One of the good things about playing a therapist, says Kelly Macdonald with a laugh, is that you get to sit down a lot. There’s a fun scene in the new Netflix thriller Dept Q in which her character, Dr Rachel Irving, weary of her client DCI Carl Morck, plants herself down behind her desk to eat her packed lunch in front of him. Morck may be the kind of troubled detective we’re used to seeing in police dramas, but Irving isn’t a typical therapist. She’s blunt, antagonistic even. It’s a “shitty” job working with police officers, she tells him. Another time she describes him as “doolally”, which in my experience is not something a typical therapist would say; Macdonald, who has had therapy, “but not regularly”, may agree.
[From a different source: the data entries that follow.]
(** A path can be read after it was written, and another one reads as before. *)
Lemma get_set_path p r v v' : set_path p r v = Returns v' → get_path p v' = Returns r.
Proof.
  revert v v'. induction p as [|n p IH]; intros v v'; [by intros [= ->]|].
  destruct v as [| | | |fs]; try done. simpl. destruct (field n fs) as [x|] eqn:Hx; [|done].
  destruct (set_path p r x) as [y|] eqn:Hy; [|done]. intros [= <-]. rewrite (field_set n x) by done. by eapply IH.
Qed.
Lemma get_set_apart p q r v v' : apart p q = true → set_path p r v = Returns v' → get_path q v' = get_path q v.
Proof.
  revert q v v'. induction p as [|n p IH]; intros [|m q] v v' Ha; try done.
  destruct v as [| | | |fs]; try done. simpl in *. destruct (field n fs) as [x|] eqn:Hx; [|done].
  destruct (set_path p r x) as [y|] eqn:Hy; [|done]. intros [= <-].
  destruct (String.eqb n m) eqn:Heq.
  - apply String.eqb_eq in Heq as ->. rewrite (field_set m x) by done. rewrite Hx. by eapply IH.
  - by rewrite field_set_ne.
Qed.

(** Reading and writing well-typed structs does not panic, and what is written
    is well-typed. *)
Lemma fields_read_field h n t fs vs rs :
  fields_read h fs vs rs → field n fs = Some t → ∃ v r, field n vs = Some v ∧ field n rs = Some r ∧ reads h t v r.
Proof.
  induction 1 as [|m t' v r fs vs rs Hr _ IH]; simpl; [done|]. destruct (String.eqb m n); [|done]. intros [= <-]. by eauto.
Qed.
Lemma fields_read_names h fs vs rs : fields_read h fs vs rs → vs.*1 = fs.*1.
Proof. induction 1; csimpl; congruence. Qed.
Lemma fields_read_set h n t w r fs vs rs :
  NoDup fs.*1 → fields_read h fs vs rs → field n fs = Some t → reads h t w r →
  ∃ rs', fields_read h fs (set_field n w vs) rs'.
Proof.
  intros Hnd Hr. revert Hnd. induction Hr as [|m t' v r' fs vs rs Hr Hrs IH]; simpl; [done|].
  intros [Hm Hnd]%NoDup_cons. destruct (String.eqb_spec m n) as [->|Hne].
  - intros [= ->] Hw. eexists. constructor; [done|]. fold (set_field n w vs).
    rewrite set_field_notin by (by erewrite fields_read_names). done.
  - intros Ht Hw. destruct (IH Hnd Ht Hw) as [rs' Hrs']. eexists. by constructor.
Qed.
Lemma get_path_reads h p t u v r : path_ty p t = Some u → reads h t v r → ∃ x rx, get_path p v = Returns x ∧ reads h u x rx.
Proof.
  revert t v r. induction p as [|n p IH]; intros t v r; [intros [= ->]; by eauto|].
  destruct t as [| | | |fs]; try done. simpl. case_bool_decide as Hnd; [|done].
  destruct (field n fs) as [t|] eqn:Ht; [|done]. intros Hu (vs & rs & -> & -> & Hr)%reads_struct_inv.
  destruct (fields_read_field _ _ _ _ _ _ Hr Ht) as (x & rx & Hx & _ & Hrx). rewrite Hx. by eapply IH.
Qed.
Lemma set_path_reads h p t u v r w rw :
  path_ty p t = Some u → reads h t v r → reads h u w rw → ∃ v' r', set_path p w v = Returns v' ∧ reads h t v' r'.
Proof.
  intros Hu Hr Hw. revert t v r Hu Hr. induction p as [|n p IH]; intros t v r; [intros [= ->]; by eauto|].
  destruct t as [| | | |fs]; try done. simpl. case_bool_decide as Hnd; [|done].
  destruct (field n fs) as [t|] eqn:Ht; [|done]. intros Hu (vs & rs & -> & -> & Hr)%reads_struct_inv.
  destruct (fields_read_field _ _ _ _ _ _ Hr Ht) as (x & rx & Hx & _ & Hrx). rewrite Hx.
  destruct (IH t x rx Hu Hrx) as (y & ry & -> & Hry). destruct (fields_read_set _ _ _ _ _ _ _ _ Hnd Hr Ht Hry) as [rs' Hrs'].
  eexists _, (RStruct rs'). split; [done|]. by apply reads_struct.
Qed.

(** ** The interface *)

Record Accessors := {
  acc_GetCondition : string → gmap loc cell → value → outcome value;
  acc_GetDeletionPolicy : value → outcome value;
  acc_GetProviderConfigReference : value → outcome value;
  acc_GetProviderReference : value → outcome value;
  acc_GetWriteConnectionSecretToReference : value → outcome value;
  acc_SetConditions : list value → gmap loc cell → value → outcome (gmap loc cell * value);
  acc_SetDeletionPolicy : value → value → outcome value;
  acc_SetProviderConfigReference : value → value → outcome value;
  acc_SetProviderReference : value → value → outcome value;
  acc_SetWriteConnectionSecretToReference : value → value → outcome value
}.

(** crossplane-runtime's ResourceSpec has the four fields, and its ResourceStatus
    the conditions, with methods of its own. *)
Class ResourceTypes `{KubeTypes} := {
  SecretReference : ty;
  spec_DeletionPolicy : path_ty ["DeletionPolicy"] ResourceSpec = Some TString;
  spec_ProviderConfigReference : path_ty ["ProviderConfigReference"] ResourceSpec = Some (TPtr Reference);
  spec_ProviderReference : path_ty ["ProviderReference"] ResourceSpec = Some (TPtr Reference);
  spec_WriteConnectionSecretToReference :
    path_ty ["WriteConnectionSecretToReference"] ResourceSpec = Some (TPtr SecretReference);
  status_GetCondition : string → gmap loc cell → value → outcome value;
  status_SetConditions : list value → gmap loc cell → value → outcome (gmap loc cell * value)
}.

(** Of crossplane-runtime's ProviderConfigStatus: the conditions, which are a struct
    of their own with methods of their own, and the number of users; of its
    ProviderConfigUsage, the two references. *)
Class ProviderTypes `{KubeTypes} := {
  ConditionedStatus : ty;
  TypedReference : ty;
  pcs_ConditionedStatus : path_ty ["ConditionedStatus"] XpProviderConfigStatus = Some ConditionedStatus;
  pcs_Users : path_ty ["Users"] XpProviderConfigStatus = Some TInt;
  pcu_ProviderConfigReference : path_ty ["ProviderConfigReference"] XpProviderConfigUsage = Some Reference;
  pcu_ResourceReference : path_ty ["ResourceReference"] XpProviderConfigUsage = Some TypedReference;
  conditioned_GetCondition : string → gmap loc cell → value → outcome value;
  conditioned_SetConditions : list value → gmap loc cell → value → outcome (gmap loc cell * value)
}.

(** ** ProviderConfig and ProviderConfigUsage *)

Section provider.
Context `{ProviderTypes}.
In the show – adapted from novels by the Danish author Jussi Adler-Olsen and brought to the screen by Scott Frank, who was also behind the Netflix hit The Queen’s Gambit – Morck is made to see Irving after he survives a shooting. Brilliant but sidelined, Morck is tasked with reviewing cold cases, and moved to a shabby basement office that becomes known as Department Q. The first case for his small crew of misfit detectives is the disappearance of a lawyer four years earlier, who everyone thinks is probably dead. The truth, it soon emerges, is absolutely terrifying.